| Work to be completed |
Count the lines in the following data that include "mkNight". Please write only the number.

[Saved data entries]
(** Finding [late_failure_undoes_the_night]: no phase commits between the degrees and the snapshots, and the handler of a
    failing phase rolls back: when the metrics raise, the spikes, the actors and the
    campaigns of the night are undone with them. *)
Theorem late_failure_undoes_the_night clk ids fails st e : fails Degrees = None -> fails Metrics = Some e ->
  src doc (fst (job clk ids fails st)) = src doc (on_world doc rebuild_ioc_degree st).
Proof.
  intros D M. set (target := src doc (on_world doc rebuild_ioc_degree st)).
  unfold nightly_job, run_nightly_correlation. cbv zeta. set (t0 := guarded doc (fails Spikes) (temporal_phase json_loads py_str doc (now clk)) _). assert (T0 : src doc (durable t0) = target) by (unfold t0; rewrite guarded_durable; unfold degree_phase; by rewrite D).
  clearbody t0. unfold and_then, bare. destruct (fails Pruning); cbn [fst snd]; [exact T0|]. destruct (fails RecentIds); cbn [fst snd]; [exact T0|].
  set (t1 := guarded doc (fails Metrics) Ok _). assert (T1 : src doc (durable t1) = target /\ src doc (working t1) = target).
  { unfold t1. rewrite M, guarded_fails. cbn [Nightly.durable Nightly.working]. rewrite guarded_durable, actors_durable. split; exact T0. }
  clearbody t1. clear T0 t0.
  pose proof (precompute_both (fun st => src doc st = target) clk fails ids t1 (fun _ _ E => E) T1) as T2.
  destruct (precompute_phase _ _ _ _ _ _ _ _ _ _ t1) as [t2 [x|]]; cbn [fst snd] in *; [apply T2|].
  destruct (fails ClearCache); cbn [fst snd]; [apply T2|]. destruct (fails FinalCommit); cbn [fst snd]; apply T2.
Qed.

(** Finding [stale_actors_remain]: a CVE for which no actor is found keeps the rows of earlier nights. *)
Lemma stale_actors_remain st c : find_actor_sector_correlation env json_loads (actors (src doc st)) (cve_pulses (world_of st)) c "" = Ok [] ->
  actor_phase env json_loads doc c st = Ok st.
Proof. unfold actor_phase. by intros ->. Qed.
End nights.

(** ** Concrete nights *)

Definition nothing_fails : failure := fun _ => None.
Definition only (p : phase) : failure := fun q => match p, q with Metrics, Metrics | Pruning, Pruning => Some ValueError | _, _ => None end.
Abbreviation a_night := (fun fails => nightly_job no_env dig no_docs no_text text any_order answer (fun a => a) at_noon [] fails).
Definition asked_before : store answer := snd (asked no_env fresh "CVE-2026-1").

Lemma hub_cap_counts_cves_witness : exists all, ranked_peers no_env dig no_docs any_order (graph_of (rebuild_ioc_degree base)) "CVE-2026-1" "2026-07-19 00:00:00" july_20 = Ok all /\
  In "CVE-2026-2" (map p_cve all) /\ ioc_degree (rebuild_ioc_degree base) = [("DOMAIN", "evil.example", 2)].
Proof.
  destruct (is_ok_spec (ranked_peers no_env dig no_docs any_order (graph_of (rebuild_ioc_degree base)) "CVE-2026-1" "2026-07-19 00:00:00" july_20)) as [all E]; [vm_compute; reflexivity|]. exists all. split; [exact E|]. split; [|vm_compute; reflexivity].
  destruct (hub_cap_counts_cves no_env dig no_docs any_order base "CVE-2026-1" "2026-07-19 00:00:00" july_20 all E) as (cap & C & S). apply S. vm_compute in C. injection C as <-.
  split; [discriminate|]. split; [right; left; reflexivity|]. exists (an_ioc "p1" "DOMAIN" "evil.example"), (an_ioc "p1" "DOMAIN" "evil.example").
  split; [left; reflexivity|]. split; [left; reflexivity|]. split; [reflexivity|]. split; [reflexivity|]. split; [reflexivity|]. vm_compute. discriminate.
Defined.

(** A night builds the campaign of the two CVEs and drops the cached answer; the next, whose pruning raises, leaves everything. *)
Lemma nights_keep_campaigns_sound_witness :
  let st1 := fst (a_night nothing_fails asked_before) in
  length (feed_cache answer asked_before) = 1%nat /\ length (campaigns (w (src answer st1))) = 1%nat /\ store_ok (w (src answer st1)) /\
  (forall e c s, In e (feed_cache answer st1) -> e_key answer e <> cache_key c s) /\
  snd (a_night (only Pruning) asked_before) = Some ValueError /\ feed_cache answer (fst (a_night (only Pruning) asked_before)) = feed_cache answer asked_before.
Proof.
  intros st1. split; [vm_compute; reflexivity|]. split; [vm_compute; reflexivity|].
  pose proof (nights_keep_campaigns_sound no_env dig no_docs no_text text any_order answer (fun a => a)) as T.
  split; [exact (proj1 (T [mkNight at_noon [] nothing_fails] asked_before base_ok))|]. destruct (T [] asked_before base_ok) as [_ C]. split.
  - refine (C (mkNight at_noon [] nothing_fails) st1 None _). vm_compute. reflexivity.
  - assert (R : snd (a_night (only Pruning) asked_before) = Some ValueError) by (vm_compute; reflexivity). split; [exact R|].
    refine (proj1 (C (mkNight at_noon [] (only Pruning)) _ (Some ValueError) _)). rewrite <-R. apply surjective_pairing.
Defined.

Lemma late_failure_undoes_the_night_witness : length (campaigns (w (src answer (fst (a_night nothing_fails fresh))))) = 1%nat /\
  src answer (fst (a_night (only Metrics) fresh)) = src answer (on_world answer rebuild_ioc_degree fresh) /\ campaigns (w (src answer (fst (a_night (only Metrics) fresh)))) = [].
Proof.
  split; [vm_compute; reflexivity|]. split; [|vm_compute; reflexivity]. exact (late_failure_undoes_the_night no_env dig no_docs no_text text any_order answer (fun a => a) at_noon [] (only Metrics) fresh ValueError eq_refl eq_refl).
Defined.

| Reply to the exercise |
3